The three themes of this book are the relation of the brain’s structure to psychological function, the problem of how people perceive successfully in a world where evidence presented to the senses is rather degenerate and fragmentary, and the role of theory in understanding neural and mental processes.
We live in a world in which we perceive objects fulfilling particular functions that serve our purposes. A chair, for instance, is easily recognizable. It is an artificial, solid object in the outside world with a surface raised above the ground, and suitable for supporting the human bottom. It has a back against which a person’s back can rest while he or she is sitting. But a chair which we might see is also a mental construct: it is a mental representation of an object capable of supporting the sitting body.

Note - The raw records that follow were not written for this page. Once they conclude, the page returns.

Lemma Inv_fresh maxItems xs ps : 0 <= maxItems <= 4294967295 ->
  (forall x, x ∈ xs -> sockOk x /\ forall e, eventEpoll x = Some e -> e ∈ ps) -> Inv (freshWorld maxItems xs ps).
Proof.
  intros Hm Hx. assert (H1 : forall x, x ∈ (set_map inl ps : gset addr) -> exists n, x = inl n) by set_solver.
  assert (H2 : forall x, x ∈ (list_to_set (inl <$> seq 0 (length xs)) : gset addr) -> exists n, x = inl n).
  { intros x Hin%elem_of_list_to_set. apply list_elem_of_fmap in Hin as (n & -> & _). eauto. }
  constructor; cbn [freshWorld items rbns rdl waits eps socks maxEpollItemNum].
  - intros e p [_ <-]%lookup_gset_to_gmap_Some. destruct (EpTree.represents_empty (fdIn ∅) 0 ∅) as [(T & HT & HP) _ _]; [lia|].
    exists T. split; [exact HT|]. rewrite map_to_list_empty in HP. apply Permutation_nil_r in HP. rewrite HP. now intros a ?%elem_of_nil.
  - apply listsOf_fresh; [|exact H1]. intros e (p & [He _]%lookup_gset_to_gmap_Some). set_solver.
  - apply listsOf_fresh; [|exact H2]. intros s Hs. apply elem_of_list_to_set, list_elem_of_fmap. exists s. split; [done|]. apply elem_of_seq. lia.
  - intros a. rewrite !fresh_none by assumption. rewrite lookup_empty. done.
  - intros a i E. now rewrite lookup_empty in E.
  - rewrite map_size_empty. lia.
  - intros s x E. destruct (Hx x) as [Ho He]; [now apply list_elem_of_lookup_2 in E|]. split; [done|]. intros e Ee.
    exists (mkEventPoll None 0 0). apply lookup_gset_to_gmap_Some. auto.
Qed.

(** ** What is registered *)

(** The instance [e] reports the events [ev] of the descriptor [fd]. *)
Definition registered (w : World) (e : nat) (fd : Z) (ev : SpungeEpollEvent) : Prop :=
  exists a, inTree w e a /\ (core <$> items w) !! a = Some (Some e, ev, fd).

Lemma settled_registered w w' e fd ev : settled w w' -> registered w' e fd ev <-> registered w e fd ev.
Proof.
  intros HS. unfold registered. rewrite (settled_core _ _ HS). apply exist_proper. intros a. now rewrite (settled_inTree _ _ _ _ HS).
Qed.

Lemma registered_unique w e a b fd : Inv w -> inTree w e a -> inTree w e b -> fdIn (items w) a = Some fd -> fdIn (items w) b = Some fd -> a = b.
Proof.
  intros HI (p & T & Ep & HT & Ha) (p' & T' & Ep' & HT' & Hb). assert (p' = p) as -> by congruence.
  rewrite <- (EpTree.treeOf_unique _ _ _ _ HT HT') in Hb. exact (EpTree.ascending_inj _ _ _ _ _ (EpTree.tree_ascending _ _ _ HT) Ha Hb).
Qed.

Lemma report_bound w l mx : forall out, Z.of_nat (length out) <= mx -> Z.of_nat (length (report w l mx out).1) <= mx.
Proof.
  induction l as [|a l IH]; intros out Hout; cbn [report]; [done|]. destruct (Z.ltb_spec (Z.of_nat (length out)) mx); [|done].
  specialize (IH (if now w a >? 0 then out ++ [mkEvent (now w a) (data (interest w a))] else out)). destruct (report w l mx _) as [o k].
  apply IH. destruct (now w a >? 0); [rewrite length_app; cbn; lia|lia].
Qed.

Lemma report_grows w l mx ev : forall out, ev ∈ out -> ev ∈ (report w l mx out).1.
Proof.
  induction l as [|a l IH]; intros out Hout; cbn [report]; [done|]. destruct (Z.of_nat (length out) <? mx); [|done].
  specialize (IH (if now w a >? 0 then out ++ [mkEvent (now w a) (data (interest w a))] else out)). destruct (report w l mx _) as [o k].
  apply IH. destruct (now w a >? 0); [apply elem_of_app; now left|done].
Qed.

Lemma report_in w l mx a : a ∈ l -> 0 < now w a -> forall out, Z.of_nat (length out + length l) <= mx ->
  mkEvent (now w a) (data (interest w a)) ∈ (report w l mx out).1.
Proof.
  intros Ha Hn. induction l as [|b l IH]; [now apply elem_of_nil in Ha|]. intros out Hout. cbn [length] in Hout. cbn [report].
  destruct (Z.ltb_spec (Z.of_nat (length out)) mx); [|lia].
  set (out1 := if now w b >? 0 then out ++ [mkEvent (now w b) (data (interest w b))] else out).
  assert (Hin : mkEvent (now w a) (data (interest w a)) ∈ (report w l mx out1).1).
  { apply elem_of_cons in Ha as [->|Ha]; [|apply IH; [done|]; unfold out1; destruct (now w b >? 0); rewrite ?length_app; cbn; lia].
    apply report_grows. unfold out1. destruct (Z.gtb_spec (now w b) 0); [|lia]. apply elem_of_app. right. now apply list_elem_of_singleton. }
  destruct (report w l mx out1). exact Hin.
Qed.

Lemma linked_ready w e a : Inv w -> owned (items w) e a -> isLinked (rdl w) a -> exists l, readyList w e l /\ a ∈ l /\
  (length l <= size (items w))%nat.
Proof.
  intros HI Ho Hl. destruct (inv_rdl _ HI) as (L & HL & H1 & _ & H3). destruct (proj1 (linked_iff _ L a HL H1) Hl) as (x & l0 & El & Hin).
  destruct (H1 _ _ El) as [n ->]. destruct (H3 n l0 _ El Hin) as (a' & [= <-] & Hn). pose proof (owned_inj _ _ _ _ Hn Ho) as ->.
  assert (He : is_Some (eps w !! e)).
  { destruct Ho as (i & Ei & Ee). destruct (inv_items _ HI a i Ei) as (e0 & s & Ee' & He & _). assert (e0 = e) as -> by congruence. done. }
  destruct (listsOf_items _ _ _ e (inv_rdl _ HI) He) as (L' & l & HL' & El' & Hm).
  rewrite (lists_unique _ _ _ _ _ _ HL HL' El El') in Hin. apply list_elem_of_fmap in Hin as (a' & [= <-] & Hin).
  exists l. split; [now exists L'|]. split; [done|].
  pose proof (repr_nodup _ _ _ (lists_each _ _ HL' _ _ El')) as [_ Hnd]%NoDup_cons. apply NoDup_fmap_1 in Hnd.
  rewrite <- size_dom, <- (size_list_to_set (C := gset nat) l Hnd). apply subseteq_size. intros b Hb%elem_of_list_to_set.
  destruct (Hm b Hb) as (i & Ei & _). apply elem_of_dom. eauto.
Qed.

Lemma registered_owned w e a fd ev : Inv w -> inTree w e a -> (core <$> items w) !! a = Some (Some e, ev, fd) ->
  is_Some (items w !! a) /\ fdIn (items w) a = Some fd.
Proof.
  intros _ _ E. rewrite lookup_fmap in E. apply fmap_Some in E as (i & Ei & [= _ _ ->]). split; [eauto|]. unfold fdIn. now rewrite Ei.
Qed.

Lemma core_key its (a : nat) i e fd e' fd' ev : its !! a = Some i -> ep i = Some e -> fdIn its a = Some fd ->
  (core <$> its) !! a = Some (Some e', ev, fd') -> (e', fd') = (e, fd).
Proof. unfold fdIn, core. intros Ei Ee Hfd E. rewrite lookup_fmap, Ei in E. rewrite Ei in Hfd. cbn in *. congruence. Qed.

Lemma itemIn_registered w e ev fd w' : Inv w -> itemIn w e ev fd w' -> forall e' fd' ev',
  registered w' e' fd' ev' <-> registered w e' fd' ev' \/ (e' = e /\ fd' = fd /\ ev' = ev).
Proof.
  intros HI [(a & Ea & Hc & Ht)] e' fd' ev'. unfold registered. rewrite Hc. split.
  - intros (b & Hb%Ht & E). destruct (decide (b = a)) as [->|Hne]; [rewrite lookup_insert_eq in E; injection E as -> -> ->; auto|].
    rewrite lookup_insert_ne in E by congruence. left. exists b. split; [|done]. destruct Hb as [?|[_ ?]]; done.
  - intros [(b & Hb & E)|(-> & -> & ->)]; [|exists a; rewrite lookup_insert_eq, Ht; auto].
    exists b. rewrite Ht. split; [now left|]. rewrite lookup_insert_ne; [done|]. intros ->.
    destruct (registered_owned _ _ _ _ _ HI Hb E) as [[i Ei] _]. congruence.
Qed.

Lemma itemGone_registered w e a fd w' : Inv w -> inTree w e a -> fdIn (items w) a = Some fd -> itemGone w a w' ->
  forall e' fd' ev', registered w' e' fd' ev' <-> registered w e' fd' ev' /\ (e', fd') <> (e, fd).
Proof.
  intros HI Ha Hfd [Hg Hc Ht] e' fd' ev'. destruct (inTree_owned _ _ _ HI Ha) as (i & Ei & Ee). unfold registered. split.
  - intros (b & [Hb Hne]%Ht & E). rewrite lookup_fmap, Hc, <- lookup_fmap in E by done. split; [eauto|]. intros [= -> ->].
    apply Hne. apply (registered_unique w e b a fd); try done. apply (registered_owned _ _ _ _ _ HI Hb E).
  - intros [(b & Hb & E) Hne]. assert (b <> a).
    { intros ->. apply Hne. exact (core_key _ _ _ _ _ _ _ _ Ei Ee Hfd E). }
    exists b. rewrite Ht, lookup_fmap, Hc, <- lookup_fmap by done. auto.
Qed.

Lemma itemMod_registered w e a ev fd w' : Inv w -> inTree w e a -> fdIn (items w) a = Some fd -> itemMod w e a ev fd w' ->
  forall e' fd' ev', registered w' e' fd' ev' <->
    (e', fd') = (e, fd) /\ ev' = ev \/ registered w e' fd' ev' /\ (e', fd') <> (e, fd).
Proof.
  intros HI Ha Hfd [Hc HS] e' fd' ev'. destruct (inTree_owned _ _ _ HI Ha) as (i & Ei & Ee). unfold registered. rewrite Hc.
  assert (Ht : forall b, inTree w' e' b <-> inTree w e' b)
    by (intros b; split; [apply steady_inTree, steady_sym, HS|apply steady_inTree, HS]).
  split.
  - intros (b & Hb%Ht & E). destruct (decide (b = a)) as [->|Hne]; [rewrite lookup_insert_eq in E; injection E as <- <- <-; auto|].
    rewrite lookup_insert_ne in E by congruence. right. split; [eauto|]. intros [= -> ->]. apply Hne.
    apply (registered_unique w e b a fd); try done. apply (registered_owned _ _ _ _ _ HI Hb E).
  - intros [[[= -> ->] ->]|[(b & Hb & E) Hne]]; [exists a; rewrite lookup_insert_eq, Ht; auto|].
    exists b. rewrite Ht, lookup_insert_ne; [auto|]. intros <-. apply Hne.
    exact (core_key _ _ _ _ _ _ _ _ Ei Ee Hfd E).
Qed.

(** ** The map of interests *)

Abbreviation Interests := (gmap (nat * Z) SpungeEpollEvent).
Definition registers (w : World) (m : Interests) : Prop :=
  forall e fd ev, m !! (e, fd) = Some ev <-> registered w e fd ev.

(** The result, the error number and the interests after an operation. *)
Definition ctlSpec (m : Interests) (e : nat) (fd op : Z) (ev : SpungeEpollEvent) : Z * option Z * Interests :=
  match m !! (e, fd) with
  | Some _ =>
    if op =? SPUNGE_EPOLL_CTL_ADD then (-1, Some FILLP_EEXIST, m)
    else if op =? SPUNGE_EPOLL_CTL_DEL then (0, None, delete (e, fd) m)
    else (0, None, <[(e, fd) := withErr ev]> m)
  | None =>
    if op =? SPUNGE_EPOLL_CTL_ADD then (0, None, <[(e, fd) := withErr ev]> m)
    else (-1, Some FILLP_ENOENT, m)
  end.

Lemma registers_settled w w' m : settled w w' -> registers w m -> registers w' m.
Proof. intros HS H e fd ev. rewrite (settled_registered _ _ _ _ _ HS). apply H. Qed.

Lemma registers_insert w w' m e fd ev : registers w m ->
  (forall e' fd' ev', registered w' e' fd' ev' <-> (e', fd') = (e, fd) /\ ev' = ev \/ registered w e' fd' ev' /\ (e', fd') <> (e, fd)) ->
  registers w' (<[(e, fd) := ev]> m).
Proof.
  intros H H' e' fd' ev'. rewrite H', <- (H e' fd' ev'). destruct (decide ((e', fd') = (e, fd))) as [Heq|Hne].
  - rewrite Heq, lookup_insert_eq. split; [intros [= ->]; auto|intros [[_ ->]|[_ []]]; done].
  - rewrite lookup_insert_ne by congruence. naive_solver.
Qed.

Lemma registers_delete w w' m e fd : registers w m ->
  (forall e' fd' ev', registered w' e' fd' ev' <-> registered w e' fd' ev' /\ (e', fd') <> (e, fd)) ->
  registers w' (delete (e, fd) m).
Proof.
  intros H H' e' fd' ev'. rewrite H', <- (H e' fd' ev'). destruct (decide ((e', fd') = (e, fd))) as [Heq|Hne].
  - rewrite Heq, lookup_delete_eq. split; [done|intros [_ []]; done].
  - rewrite lookup_delete_ne by congruence. naive_solver.
Qed.

(** The item found is the one the map has. *)
Lemma found_registers w m e fd epi : Inv w -> registers w m -> found w e fd epi -> (epi = None <-> m !! (e, fd) = None).
Proof.
  intros HI Hm Hf. destruct epi as [a|]; cbn [found] in Hf; split; try done.
  - intros Hn. destruct Hf as [Ha Hfd]. destruct (inTree_owned _ _ _ HI Ha) as (i & Ei & Ee).
    assert (Hr : registered w e fd (event i)).
    { exists a. split; [done|]. rewrite lookup_fmap, Ei. unfold fdIn in Hfd. rewrite Ei in Hfd. cbn in *. unfold core. congruence. }
    apply Hm in Hr. congruence.
  - intros _. destruct (m !! (e, fd)) as [ev|] eqn:E; [|done]. apply Hm in E as (b & Hb & Eb).
    exfalso. apply (Hf b Hb). exact (proj2 (registered_owned _ _ _ _ _ HI Hb Eb)).
Qed.

(** C13: whatever the calls to [SpungeEpollCtl], [SpungeEpollFindRemove],
    [EpGetEventsAndSignal] and [EpollEventCallback], in any order and with any
    answers of the locks, no call touches an item that was freed or is outside
    the tree, list or array it belongs to; every loop ends; and each call
    returns with exactly the locks it was entered with. *)
Theorem epoll_memory_safe w cs w' c : Inv w -> hasInited w = true -> runs w cs w' -> admissible w' c ->
  exists r w2, runCall c w' = Some (r, w2) /\ Inv w2 /\ held w2 = held w.
Proof.
  intros HI Hinit Hr Ha. destruct (runs_Inv _ _ _ HI Hinit Hr) as [HI' HK']. rewrite <- (keeps_init _ _ HK') in Hinit.
  destruct (runCall_safe w' c HI' Hinit Ha) as (r & w2 & E & HI2 & HK2 & _). exists r, w2. split; [exact E|]. split; [done|].
  now rewrite (keeps_held _ _ HK2), (keeps_held _ _ HK').
Qed.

Although phenomenally we seem to be able to experience such objects in the outside world with immediacy, we do not ‘sense’ them directly. We experience them via the mental representations we have of them. Expanding on this notion, it is possible to show that the world contains an indefinitely large number of objects which we would recognize as chairs, yet they are either in detail or in gross appearance different from one another. Furthermore, we can recognize chairs from an indefinitely large number of viewpoints, in an indefinitely large number of contexts, and with a very substantial degree of occlusion of the chair from our viewpoint. In fig. 1.1, for instance, we have no difficulty in recognizing a curved dark area which indicates the existence of a chair in this scene. Putting it another way, what is presented to our sensory receptors is fragmentary, and very different from the interpretations which constitute our experience and which are in terms not of signals from the retina, or fragments of lines, but in terms of solid objects in the world. No finite set of retinal patterns would specify the class of chairs, yet with a finite brain we do see definite chairs.
Figure 1.1 Fragmentary evidence and context allow us to recognise a chair in this scene.
This kind of puzzling difference between what seems to be the domain of our retinal images and the world of our mental awareness may make one wonder whether ideas are more real than the sensory appearances of the material world. These sensory appearances are at best degenerate facsimiles of reality. Certainly any particular retinal image of a chair from a particular viewpoint is for us a degenerate facsimile, a fleeting two-dimensional projection on the retina of a three-dimensional object. Yet our perception of a particular chair is not of the chair’s image, but of the chair, and is such that we know a great deal about it, whether it would be comfortable, hard or soft, cheap or expensive, what it would look like from the other side and so on.
Plato in book VII of The Republic (e.g. edited by Hamilton and Cairns, 1961) has a simile of man’s predicament. Living consciously in a world of ideas yet physically in a world of appearances, people are like men in a cave; fettered with their eyes looking at one wall, and with their backs to a fire which casts shadows of themselves and of various objects on the wall in front of them. They might see ‘men carrying past the wall implements of all kinds … and human images and shapes of animals as well’. The point Plato wanted to make from this was that the men in the cave think the shadows (which correspond to the degenerate appearances in the physical world) are reality. In Plato’s simile people have to become freed of their fetters, constraining them to look at the shadows, and force their minds to the bright but painful glare of light at the cave’s entrance and make a long difficult journey upwards and out of the cave to the daylight where they can see the real world.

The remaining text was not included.